* **What this task involves**
Taking the records below, count the lines in which "Fixpoint" appears and supply only the count.

>>>>>

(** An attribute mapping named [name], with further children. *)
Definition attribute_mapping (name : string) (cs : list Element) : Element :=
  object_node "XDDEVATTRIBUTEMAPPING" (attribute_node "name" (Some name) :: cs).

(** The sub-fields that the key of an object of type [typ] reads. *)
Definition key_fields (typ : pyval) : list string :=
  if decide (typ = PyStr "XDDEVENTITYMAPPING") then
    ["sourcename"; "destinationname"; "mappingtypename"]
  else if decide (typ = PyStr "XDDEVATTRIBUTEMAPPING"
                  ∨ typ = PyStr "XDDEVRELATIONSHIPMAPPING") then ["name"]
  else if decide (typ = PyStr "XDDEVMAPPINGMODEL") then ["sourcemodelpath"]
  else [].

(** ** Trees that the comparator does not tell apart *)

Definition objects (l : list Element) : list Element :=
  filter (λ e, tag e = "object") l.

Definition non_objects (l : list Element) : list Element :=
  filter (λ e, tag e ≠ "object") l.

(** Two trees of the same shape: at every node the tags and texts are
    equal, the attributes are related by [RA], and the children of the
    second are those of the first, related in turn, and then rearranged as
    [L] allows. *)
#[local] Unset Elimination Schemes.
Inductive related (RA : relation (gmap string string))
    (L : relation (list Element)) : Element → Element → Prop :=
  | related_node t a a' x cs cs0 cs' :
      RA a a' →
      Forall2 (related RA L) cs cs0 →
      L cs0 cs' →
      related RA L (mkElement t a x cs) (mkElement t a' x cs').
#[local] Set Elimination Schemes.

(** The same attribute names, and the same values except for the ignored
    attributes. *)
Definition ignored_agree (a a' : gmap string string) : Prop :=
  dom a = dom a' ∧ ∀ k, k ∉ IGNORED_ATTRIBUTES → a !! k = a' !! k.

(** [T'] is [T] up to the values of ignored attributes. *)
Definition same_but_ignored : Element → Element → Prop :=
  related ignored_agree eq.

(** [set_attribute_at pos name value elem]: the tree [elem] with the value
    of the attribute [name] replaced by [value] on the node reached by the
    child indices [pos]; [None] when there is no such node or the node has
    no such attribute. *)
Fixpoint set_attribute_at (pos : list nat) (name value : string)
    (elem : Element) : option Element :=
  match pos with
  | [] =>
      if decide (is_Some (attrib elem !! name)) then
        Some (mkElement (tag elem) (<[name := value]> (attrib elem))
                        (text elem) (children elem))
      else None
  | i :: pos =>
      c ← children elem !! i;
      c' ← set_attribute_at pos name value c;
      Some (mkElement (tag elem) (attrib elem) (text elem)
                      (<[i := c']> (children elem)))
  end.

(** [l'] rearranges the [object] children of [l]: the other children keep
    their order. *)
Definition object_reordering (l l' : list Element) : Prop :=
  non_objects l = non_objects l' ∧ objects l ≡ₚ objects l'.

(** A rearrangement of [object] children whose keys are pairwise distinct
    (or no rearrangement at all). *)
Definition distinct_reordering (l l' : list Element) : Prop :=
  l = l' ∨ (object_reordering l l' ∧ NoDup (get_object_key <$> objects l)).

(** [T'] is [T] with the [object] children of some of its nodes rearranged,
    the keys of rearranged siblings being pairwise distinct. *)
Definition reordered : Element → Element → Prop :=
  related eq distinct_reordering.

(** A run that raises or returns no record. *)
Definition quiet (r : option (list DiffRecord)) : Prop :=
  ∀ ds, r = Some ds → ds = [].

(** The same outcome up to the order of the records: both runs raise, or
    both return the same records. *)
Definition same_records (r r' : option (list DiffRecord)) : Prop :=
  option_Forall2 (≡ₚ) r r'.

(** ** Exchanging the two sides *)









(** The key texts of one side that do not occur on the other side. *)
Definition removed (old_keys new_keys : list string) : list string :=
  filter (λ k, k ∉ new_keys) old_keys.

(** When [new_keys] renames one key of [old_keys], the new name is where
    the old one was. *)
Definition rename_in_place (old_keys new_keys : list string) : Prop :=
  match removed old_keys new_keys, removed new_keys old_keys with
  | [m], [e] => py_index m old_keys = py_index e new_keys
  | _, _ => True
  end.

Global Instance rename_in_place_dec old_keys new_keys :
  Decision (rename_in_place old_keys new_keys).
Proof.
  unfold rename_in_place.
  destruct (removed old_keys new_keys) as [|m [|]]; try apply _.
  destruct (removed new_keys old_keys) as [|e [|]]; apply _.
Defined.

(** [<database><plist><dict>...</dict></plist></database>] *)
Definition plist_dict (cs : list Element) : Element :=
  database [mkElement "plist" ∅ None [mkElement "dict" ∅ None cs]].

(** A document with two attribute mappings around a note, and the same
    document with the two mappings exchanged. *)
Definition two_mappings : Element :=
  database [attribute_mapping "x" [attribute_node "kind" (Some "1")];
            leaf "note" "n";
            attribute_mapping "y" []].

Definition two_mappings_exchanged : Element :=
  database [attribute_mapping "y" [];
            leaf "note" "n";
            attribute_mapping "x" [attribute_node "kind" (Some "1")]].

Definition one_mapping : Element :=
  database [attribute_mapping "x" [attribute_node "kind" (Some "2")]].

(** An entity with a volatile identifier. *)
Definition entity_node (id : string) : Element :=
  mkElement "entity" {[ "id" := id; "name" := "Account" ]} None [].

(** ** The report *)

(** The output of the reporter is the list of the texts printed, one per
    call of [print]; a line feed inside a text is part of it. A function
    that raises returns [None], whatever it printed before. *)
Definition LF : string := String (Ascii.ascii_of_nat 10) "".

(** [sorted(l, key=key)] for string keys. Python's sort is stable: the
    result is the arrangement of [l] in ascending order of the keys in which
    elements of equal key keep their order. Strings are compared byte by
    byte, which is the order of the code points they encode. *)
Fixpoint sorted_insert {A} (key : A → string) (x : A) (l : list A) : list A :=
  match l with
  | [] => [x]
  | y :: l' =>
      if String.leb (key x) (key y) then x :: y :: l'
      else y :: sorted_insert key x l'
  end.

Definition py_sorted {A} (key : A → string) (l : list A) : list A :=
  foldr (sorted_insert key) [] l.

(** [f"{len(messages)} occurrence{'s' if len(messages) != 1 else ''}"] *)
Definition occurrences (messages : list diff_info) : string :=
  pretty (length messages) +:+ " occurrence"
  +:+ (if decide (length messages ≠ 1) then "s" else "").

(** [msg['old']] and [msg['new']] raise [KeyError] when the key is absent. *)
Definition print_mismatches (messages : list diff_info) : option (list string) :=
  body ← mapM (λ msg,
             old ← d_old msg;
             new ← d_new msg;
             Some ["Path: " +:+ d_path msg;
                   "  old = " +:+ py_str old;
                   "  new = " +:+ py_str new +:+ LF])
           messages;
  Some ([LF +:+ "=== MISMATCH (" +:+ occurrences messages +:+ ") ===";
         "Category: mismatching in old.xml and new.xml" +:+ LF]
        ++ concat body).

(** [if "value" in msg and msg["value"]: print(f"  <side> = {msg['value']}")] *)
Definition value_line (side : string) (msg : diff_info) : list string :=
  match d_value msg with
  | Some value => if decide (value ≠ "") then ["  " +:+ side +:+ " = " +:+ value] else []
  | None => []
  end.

<<<<<

* **Worked solution**
2